Shirshanka is a Principal Staff Software Engineer and the architect for LinkedIn's “Analytics Platforms and Applications” team. He was among the original authors of a variety of open and closed source projects built at LinkedIn, including Databus, Espresso, and Apache Helix. He is currently working with his team on simplifying the big data analytics space through a multitude of mostly open-source projects: Apache Pinot (incubating), a high-performance distributed OLAP engine; Apache Gobblin (incubating), a distributed data integration framework; WhereHows, a data discovery and lineage platform and Dali, a data virtualization layer for Hadoop.
What is metadata?
What sorts of data constructs does it apply to?
When should you collect it?
Where and how should you store it?
What can you do with it?
How do you scale it to a million data constructs, thousands of people, and hundreds of teams?
These fundamental questions are at the heart of LinkedIn’s metadata evolution. A journey that started with a small team trying to improve the searchability of Hadoop data. Over the years, this system has grown to be the central data hub where the entirety (more than a million) of data assets at LinkedIn (online, streaming and batch) have a home. This system is deployed at global scale, powers data productivity for all engineers and data enthusiasts, while serving as critical infrastructure for data privacy by default in our data systems.
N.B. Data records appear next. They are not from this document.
(** In type mode the declared names, and which empty name was passed, play
    no part. *)
Lemma search_by_type_ignores_name streams name name' ty g :
  truthy name = false → truthy name' = false →
  search_eeg_stream (set_name g <$> streams) name' ty
  = set_name g <$> search_eeg_stream streams name ty.
Proof.
  intros Hn Hn'. induction streams as [|s rest IH]; simpl; [done|].
  rewrite Hn, Hn'. change (type_eq (set_name g s) ty) with (type_eq s ty).
  destruct (type_eq s ty); [done | exact IH].
Qed.

(** C1. The data stream is searched in loader order.  With a name given (a
    non-empty string: the code tests the truth value of the argument), the
    result is the first stream whose declared name equals it, nothing after
    that stream is looked at, and neither the declared types nor the
    requested type are consulted.  With no name given, the result is the
    first stream whose declared type equals the requested type, and the
    declared names are not consulted.  The two modes exclude each other. *)
Theorem C1_data_stream_selection streams name ty :
  (truthy name = true →
     search_eeg_stream streams name ty
       = head (List.filter (λ s, name_eq s name) streams)
     ∧ (∀ s, search_eeg_stream streams name ty = Some s ↔
          ∃ pre post, streams = pre ++ s :: post ∧ name_eq s name = true
                      ∧ Forall (λ x, name_eq x name = false) pre)
     ∧ (∀ g ty', search_eeg_stream (set_type g <$> streams) name ty'
                 = set_type g <$> search_eeg_stream streams name ty))
  ∧ (truthy name = false →
     search_eeg_stream streams name ty
       = head (List.filter (λ s, type_eq s ty) streams)
     ∧ (∀ s, search_eeg_stream streams name ty = Some s ↔
          ∃ pre post, streams = pre ++ s :: post ∧ type_eq s ty = true
                      ∧ Forall (λ x, type_eq x ty = false) pre)
     ∧ (∀ g name', truthy name' = false →
          search_eeg_stream (set_name g <$> streams) name' ty
          = set_name g <$> search_eeg_stream streams name ty)).
Proof.
  split; intros Hn.
  - split; [|split].
    + rewrite search_eeg_stream_head. unfold selects. by rewrite Hn.
    + intros s. rewrite search_eeg_stream_first. unfold selects. by rewrite Hn.
    + intros g ty'. by apply search_by_name_ignores_type.
  - split; [|split].
    + rewrite search_eeg_stream_head. unfold selects. by rewrite Hn.
    + intros s. rewrite search_eeg_stream_first. unfold selects. by rewrite Hn.
    + intros g name' Hn'. by apply search_by_type_ignores_name.
Qed.

(** The modes at work: the stream named ["events"] is found by name although
    an EEG-typed stream precedes it, and the empty name selects by type. *)
Example search_eeg_stream_modes :
  search_eeg_stream [eeg_plain; markers_abc; markers_early] (Some "events") "EEG"
    = Some markers_abc
  ∧ search_eeg_stream [markers_abc; eeg_plain; eeg_labelled] None "EEG" = Some eeg_plain
  ∧ search_eeg_stream [markers_abc; eeg_plain; eeg_labelled] (Some "") "EEG" = Some eeg_plain
  ∧ search_eeg_stream [markers_abc; eeg_plain] (Some "EEG") "EEG" = None.
Proof. by vm_compute. Qed.

Lemma find_markers_loop_acc streams name ty acc :
  find_markers_loop streams name ty acc = acc ++ find_markers_loop streams name ty [].
Proof.
  revert acc. induction streams as [|s rest IH]; intros acc; simpl.
  - by rewrite app_nil_r.
  - destruct (truthy name).
    + destruct (name_eq s name); [done | apply IH].
    + destruct (type_eq s ty); [|apply IH].
      rewrite (IH (acc ++ [s])), (IH [s]). by rewrite <- app_assoc.
Qed.

Lemma find_markers_by_name streams name ty :
  truthy name = true →
  find_markers_streams streams name ty
  = option_list (head (List.filter (λ s, name_eq s name) streams)).
Proof.
  intros Hn. unfold find_markers_streams.
  induction streams as [|s rest IH]; simpl; [done|].
  rewrite Hn. destruct (name_eq s name); [done | exact IH].
Qed.

Lemma find_markers_by_type streams name ty :
  truthy name = false →
  find_markers_streams streams name ty = List.filter (λ s, type_eq s ty) streams.
Proof.
  intros Hn. unfold find_markers_streams.
  induction streams as [|s rest IH]; simpl; [done|].
  rewrite Hn. destruct (type_eq s ty); [|exact IH].
  rewrite find_markers_loop_acc. simpl. by rewrite IH.
Qed.

(** C4. With a marker-stream name given, at most one stream is selected:
    the first one whose declared name equals the name, also when later
    streams carry the same name.  With no name given, every stream whose
    declared type equals the requested marker type is selected, in loader
    order; the data-stream search run with the same arguments keeps only
    the first of them. *)
Theorem C4_marker_stream_selection streams name ty :
  (truthy name = true →
     find_markers_streams streams name ty
       = option_list (head (List.filter (λ s, name_eq s name) streams))
     ∧ (length (find_markers_streams streams name ty) ≤ 1)%nat)
  ∧ (truthy name = false →
     find_markers_streams streams name ty = List.filter (λ s, type_eq s ty) streams
     ∧ search_eeg_stream streams name ty = head (find_markers_streams streams name ty)).
Proof.
  split; intros Hn.
  - rewrite find_markers_by_name by done. split; [done|].
    destruct (head _); simpl; lia.
  - rewrite find_markers_by_type by done. split; [done|].
    rewrite search_eeg_stream_head. unfold selects. by rewrite Hn.
Qed.
(* ===== verification/Prelude.v ===== *)
(** * Harbor Workload Identity Bridge: verification library

    ** The program

    The bridge lets a Kubernetes pod pull images from a Harbor registry with its own
    ServiceAccount instead of a stored password. Three programs work together (sources under
    src/):

    - bridge/ is the server. Its control plane (bridge/controlplane) watches HarborAccess
      resources, keeps one Harbor robot account per resource with the permissions the resource
      grants, rotates its password and stores it in a Secret of the bridge's own namespace; a
      janitor removes robots and Secrets nobody uses. Its data plane (bridge/dataplane) is an
      HTTPS endpoint: a token of a pod comes in, is verified against the cluster's OIDC keys,
      matched with the HarborAccess it stands for, and answered with the robot's password.
      bridge/cmd/main.go assembles both.
    - plugin/ is the credential plugin kubelet runs on the node for an image: it sends the
      pod's token to the endpoint and hands kubelet the answer.
    - installer/ puts the plugin on a node: it copies the binary, edits kubelet's
      credential-provider configuration and its environment file, restarts kubelet, verifies
      that it stays up and otherwise rolls everything back.

    The parts meet in few places: the control plane and the data plane share the Secret
    (bridge/internal/robotsecret) and the robot's name; the plugin and the data plane share
    the JSON of a request and a response; several installers on a node share kubelet's
    configuration through lock files and records.

    ** How programs are modelled

    Pure Go functions are Rocq functions under their Go names. Code that calls a service, the
    file system, a clock or another process is a [prog] of [Effects]: a tree whose nodes are
    calls and whose branches are the answers. A theorem about such code quantifies over every
    run [runs env p h h' r], with a log of the calls made and their answers; [env] says which
    answers are possible ([any_env]: all of them). [wp] is the weakest precondition used to
    prove them. Goroutines that share state (the key cache, the server's shutdown) are step
    relations, so theorems about reachable states hold for every schedule. An error is a
    [gerr], which keeps what [errors.Is] can see; a Go result pair is [res]. A string is its
    bytes, an integer of 64 bits is a [Z] whose wrap-around or saturation is written where the
    code can reach it, a duration is in nanoseconds, a map is a [gmap].

    ** Files

    Shared by all parts: this file (errors, results, lists, tactics), [Effects], and Go's
    standard library as far as the sources use it: [GoStrings], [GoStd] (SHA-256, FNV, decimal
    text), [GoTime] (instants, RFC 3339), [GoDuration], [GoHttp] (which
    redirects a client follows), [GoPath], [Utf8], [Json] and [JsonIndent] (reading and writing
    JSON text).

    Control plane:
    - [Naming]: harbor/naming.go, the name of a robot and who owns it;
    - [HarborPerms], [HarborClient], [HarborConnect]: harbor/client.go, permissions, the six
      operations over the SDK's calls, and the connection with its error texts;
    - [Api], [TokenTTL]: api/v1alpha1, the HarborAccess resource and its lenient duration;
    - [RobotSecret]: internal/robotsecret; [Contract]: controlplane/contract.go;
    - [Config], [ConfigLoad]: controlplane/config.go; [AdminCreds]: controlplane/admincreds.go;
      [CacheSync]: controlplane/cache.go;
    - [Kube]: the calls of the control plane; [Reconciler]: controlplane/reconciler.go, one
      definition per handler; [ReconcilerSpec] (the contract [allowed] on every call, and the
      classes [KubeEnv] and [HarborEnv] of what is assumed), [ReconcilerProofs] (one lemma per
      handler), [ReconcilerProps] (the properties);
    - [Janitor]: controlplane/janitor.go.

    Data plane:
    - [RateLimit]: dataplane/ratelimit.go; [KeySet]: dataplane/oidc_keyset.go;
    - [DataPlane]: its calls; [Oidc], [OidcClient]: dataplane/oidc.go, oidc_client.go and the
      classifier of metrics.go;
    - [Handler], [HandlerProps]: dataplane/handler.go; [Server]: dataplane/server.go.

    Together: [Wiring] (how the configuration reaches the validator and the handler, and what
    the planes guarantee each other), [Main] (cmd/main.go), [Plugin] and [PluginMain] (plugin/),
    [EndToEnd] (plugin and handler joined by the JSON on the wire).

    Installer:
    - [InstallerConfig]: main.go, names.go; [Host]: the calls of a pass;
    - [HostFiles], [HostLocks]: files.go, lock.go over the operating system's calls, with
      [HostFilesCrash] and [HostFilesWrite] (power loss) and [HostFilesRaces] (other writers);
    - [InstallerState]: state.go; [Records]: record.go; [Discover]: discover.go;
    - [EnvFile], [EnvFileParse], [EnvFileMerge]: defaultkubelet.go; [Glob], [KubeletEnv]:
      envfile.go; [ProviderConfig], [ProviderMerge]: providerconfig.go;
    - [KubeletUnit]: restart.go; [Restart], [Install]: run.go, sync.go, with [InstallProps],
      [InstallLocks], [InstallRecords] and [InstallRejected]; [PassRaces] and [PassLocks]: a pass
      over the operating system's calls, its file calls and its locks.

    A specification does not ask the code what is right: who owns a robot ([Contract]'s
    [named_for], [robot_of]), what a reconcile pass must refuse ([ReconcilerProps]'
    [must_refuse]), what nobody uses ([Janitor]'s [robot_unused], [secret_unused]), which host
    is the API server ([OidcClient]'s [apiserver_name], [secure]), what the claims of a token are
    ([Oidc]'s [claims_of]), which arguments are the operator's ([EnvFileMerge]'s
    [operator_args]), what systemd reads ([KubeletEnv]'s [unit_reading]) and when kubelet is
    up ([KubeletUnit]'s [healthy]) are said on the data itself or on the log of a run.

    ** What the theorems show

    - Credentials go only where they may: [issued_only_when_entitled],
      [kubelet_gets_entitled_credentials], [same_robot_same_identity],
      [validated_token_policy], and [verify_answers_sound] for the signature. They do get
      there: [entitled_pod_served], [issued_credentials_reach_kubelet]. Every request leaves
      its trace: [requests_accounted].
    - The control plane touches only what is its own: [Reconcile_own_robots_only],
      [Reconcile_own_secrets_only], [Sweep_deletes_only_unused], [Create_accounts_for_robot],
      [release_leaves_no_robot]. What it reports is so: [Reconcile_ready_means_stored],
      [refused_never_served]. It keeps its promise to the data plane:
      [cached_password_not_rotated].
    - Secrets stay inside: [own_token_stays_home] (the bridge's token),
      [pod_token_to_bridge] (the pod's), [startup_hides_credentials],
      [credentials_of_one_version].
    - The process starts checked and stops in time: [started_checked],
      [loaded_config_serviceable], [serves_from_synced_caches], [shutdown_within_grace],
      [listener_outlives_routing].
    - Under load and outages: [fetches_spaced], [waiting_caller_returns], [Allow_isolates].
    - The installer does not damage the node: [writeIn_crash_safe], [rollback_restores],
      [openNodeDir_no_link], [pass_safe_calls], [rejected_not_retried], [finishWithRestart_success],
      [waitKubeletHealthy_returns], [findKubelet_host_only]; it changes only its own
      settings: [mergeExtraArgs_environment], [patched_file_takes_effect],
      [composeOwnConfig_entries], [mergeProvider_keeps_others]; installs do not disturb each
      other: [run_lock_discipline], [entry_after_record], [loadConfig_isolates].
      [pass_refines] carries what is proved of a pass to its run over the operating system, with
      the locks flock granted.
    - Reference definitions: [globMatch_correct] (the matcher decides the declarative
      meaning of a wildcard), [Allow_isolates] (a bucket per source that is never dropped).

    ** Fuel and bounds

    No fuel is part of a statement where the code could run out of it; each bound is the
    code's own or proved enough. [list_pages] takes the code's maxPages (1000), an error
    beyond; [read_attempts] the code's five attempts. [globMatch] computes its fuel from the
    two lengths, and [globMatch_correct] shows it is enough. The JSON reader's fuel is one more than
    the length of the text, the parser of durations takes one term per byte, both enough because every step
    consumes a byte. The wait for kubelet and the poll for a lock take fuel from their
    deadline and interval; [waitKubeletHealthy_returns] and [lockFileIn_returns] show that
    both always answer. The loops that
    run until the process ends (janitor, sync, key refreshes) take the number of rounds as an
    argument, and their theorems hold for every number.

    ** Not modelled

    - Libraries: controller-runtime (manager, cache, informers), the Kubernetes API server,
      Harbor and its SDK, go-oidc and go-jose, x/time/rate, certwatcher, TLS, net/http,
      net/url, net/netip, sigs.k8s.io/yaml, apimachinery. They are calls with arbitrary answers
      or parameters, with the documented behaviour a theorem needs as a named hypothesis or
      class.
    - Log lines (the audit trail of the endpoint apart), and the wording of errors and
      condition messages where no code reads them.
    - Generated deep copies, scheme registration, registration of Prometheus collectors and
      of watches, newLogger, credentialMux, and the main functions of the bridge and the
      installer, which only call what is modelled.
    - hack/toolchaincheck: a build helper, no part of the running system. *)

From stdpp Require Export base option list gmap strings sorting.
From Stdlib Require Export Ascii ZArith Lia.
Open Scope Z_scope.

(** ** Go values *)

(** A Go [error]. [EMsg] is an error built from text alone, [ESentinel] one of
    the package-level [errors.New] values compared with [errors.Is], [EStatus] a
    Kubernetes API status error with its reason, [EHttp] an error response of
    Harbor's API with its status code, [EWrap] [fmt.Errorf("...%w")] and
    [EJoin] an error that wraps two ([errors.Join], or two [%w]). The text that
    accompanies an error is carried only where the code looks at it. *)
Inductive sentinel :=
| ErrRobotNotFound | ErrRobotAlreadyExists | ErrRobotPrefixMismatch
| ErrClusterNameTooLong | ErrInvalidRobotName
| ErrInvalidToken | ErrSigningKeysUnavailable | ErrTokenLifetime | ErrTokenNotPodBound
| errSecretOwnerMismatch
| errBridgeRefused | errBridgeUnavailable
| errUnloadableEnvFile
| ErrNotExist | ErrExist | ENOTDIR | EWOULDBLOCK
| errNoRoundTrip.

Inductive k8s_reason := NotFound | Conflict | AlreadyExists | OtherReason.

Inductive gerr :=
| EMsg (m : string)
| ESentinel (s : sentinel)
| EStatus (r : k8s_reason)
| EHttp (code : Z)
| EWrap (m : string) (e : gerr)
| EJoin (e1 e2 : gerr).

#[export] Instance sentinel_eq_dec : EqDecision sentinel.
Proof. solve_decision. Defined.
#[export] Instance k8s_reason_eq_dec : EqDecision k8s_reason.
Proof. solve_decision. Defined.
#[export] Instance gerr_eq_dec : EqDecision gerr.
Proof. solve_decision. Defined.

(** [errors.Is(err, target)] for a package-level sentinel. *)
Fixpoint errors_Is (e : gerr) (t : sentinel) : bool :=
  match e with
  | ESentinel s => bool_decide (s = t)
  | EWrap _ e => errors_Is e t
  | EJoin e1 e2 => errors_Is e1 t || errors_Is e2 t
  | _ => false
  end.

(** The status error [errors.As] finds first in the tree of [e]. *)
Fixpoint status_reason (e : gerr) : option k8s_reason :=
  match e with
  | EStatus r => Some r
  | EWrap _ e => status_reason e
  | EJoin e1 e2 => match status_reason e1 with Some r => Some r | None => status_reason e2 end
  | _ => None
  end.

(** [apierrors.IsNotFound], [IsConflict] and [IsAlreadyExists]. *)
Definition IsNotFound (e : gerr) : bool := bool_decide (status_reason e = Some NotFound).
Definition IsConflict (e : gerr) : bool := bool_decide (status_reason e = Some Conflict).
Definition IsAlreadyExists (e : gerr) : bool := bool_decide (status_reason e = Some AlreadyExists).

(** [client.IgnoreNotFound]. *)
Definition IgnoreNotFound (e : gerr) : option gerr := if IsNotFound e then None else Some e.

(** The [(T, error)] return convention. *)
Inductive res (A : Type) := Ok (a : A) | Err (e : gerr).
Arguments Ok {A} a.
Arguments Err {A} e.

#[export] Instance res_eq_dec `{EqDecision A} : EqDecision (res A).
Proof. solve_decision. Defined.

Definition res_map {A B} (f : A → B) (r : res A) : res B := match r with Ok a => Ok (f a) | Err e => Err e end.

Definition is_ok {A} (r : res A) : bool := match r with Ok _ => true | Err _ => false end.

Lemma is_ok_inv {A} (r : res A) : is_ok r = true → ∃ a, r = Ok a.
Proof. destruct r; [eauto | done]. Qed.

(** ** Automation *)

Create HintDb bridge.
Create Rewrite HintDb str.

(** Split every boolean connective of the context into propositions. *)
Ltac bsimpl :=
  repeat match goal with
  | H : _ && _ = true |- _ => apply andb_true_iff in H as [? ?]
  | H : _ || _ = false |- _ => apply orb_false_iff in H as [? ?]
  | H : _ && _ = false |- _ => apply andb_false_iff in H
  | H : _ || _ = true |- _ => apply orb_true_iff in H
  | H : negb _ = true |- _ => apply negb_true_iff in H
  | H : negb _ = false |- _ => apply negb_false_iff in H
  | H : bool_decide _ = true |- _ => apply bool_decide_eq_true in H
  | H : bool_decide _ = false |- _ => apply bool_decide_eq_false in H
  | |- _ && _ = true => apply andb_true_iff
  | |- negb _ = true => apply negb_true_iff
  | |- bool_decide _ = true => apply bool_decide_eq_true
  | |- bool_decide _ = false => apply bool_decide_eq_false
  end.

(** Case analysis on the innermost scrutinee of the goal or of [H]. *)
Ltac case_step :=
  match goal with
  | |- context [match ?x with _ => _ end] =>
      lazymatch x with context [match _ with _ => _ end] => fail | _ => destruct x eqn:? end
  end.
Ltac case_step_in H :=
  match type of H with
  | context [match ?x with _ => _ end] =>
      lazymatch x with context [match _ with _ => _ end] => fail | _ => destruct x eqn:? end
  end.

(** ** Generic lemmas *)

Lemma existsb_exists_elem {A} (f : A → bool) (l : list A) :
  existsb f l = true ↔ ∃ x, x ∈ l ∧ f x = true.
Proof.
  rewrite existsb_exists. split; intros (x & Hx & Hf); exists x; split; auto;
    by apply list_elem_of_In.
Qed.

Lemma filter_id {A} (P : A → Prop) `{∀ x, Decision (P x)} (l : list A) : Forall P l → filter P l = l.
Proof. induction 1; [done|]. rewrite filter_cons_True by done. by f_equal. Qed.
In this talk, I focus on different metadata strategies for modeling metadata, storing metadata and then scaling the acquisition and refinement of metadata for thousands of metadata authors and producing systems. I discuss the pros and cons of each strategy and in which scenarios I think organizations should deploy them. Strategies discussed include generic types versus specific types, crawling versus publish-subscribe, single source of truth versus multiple federated sources of truth, automated classification of data, lineage propagation and more! I also discuss different axes on which we’ve been tested on scale, the sheer number of entities, the richness of metadata, the connectivity between entities, the velocity of evolution of the metadata model as well as the efficiency of serving metadata for simple and complex queries.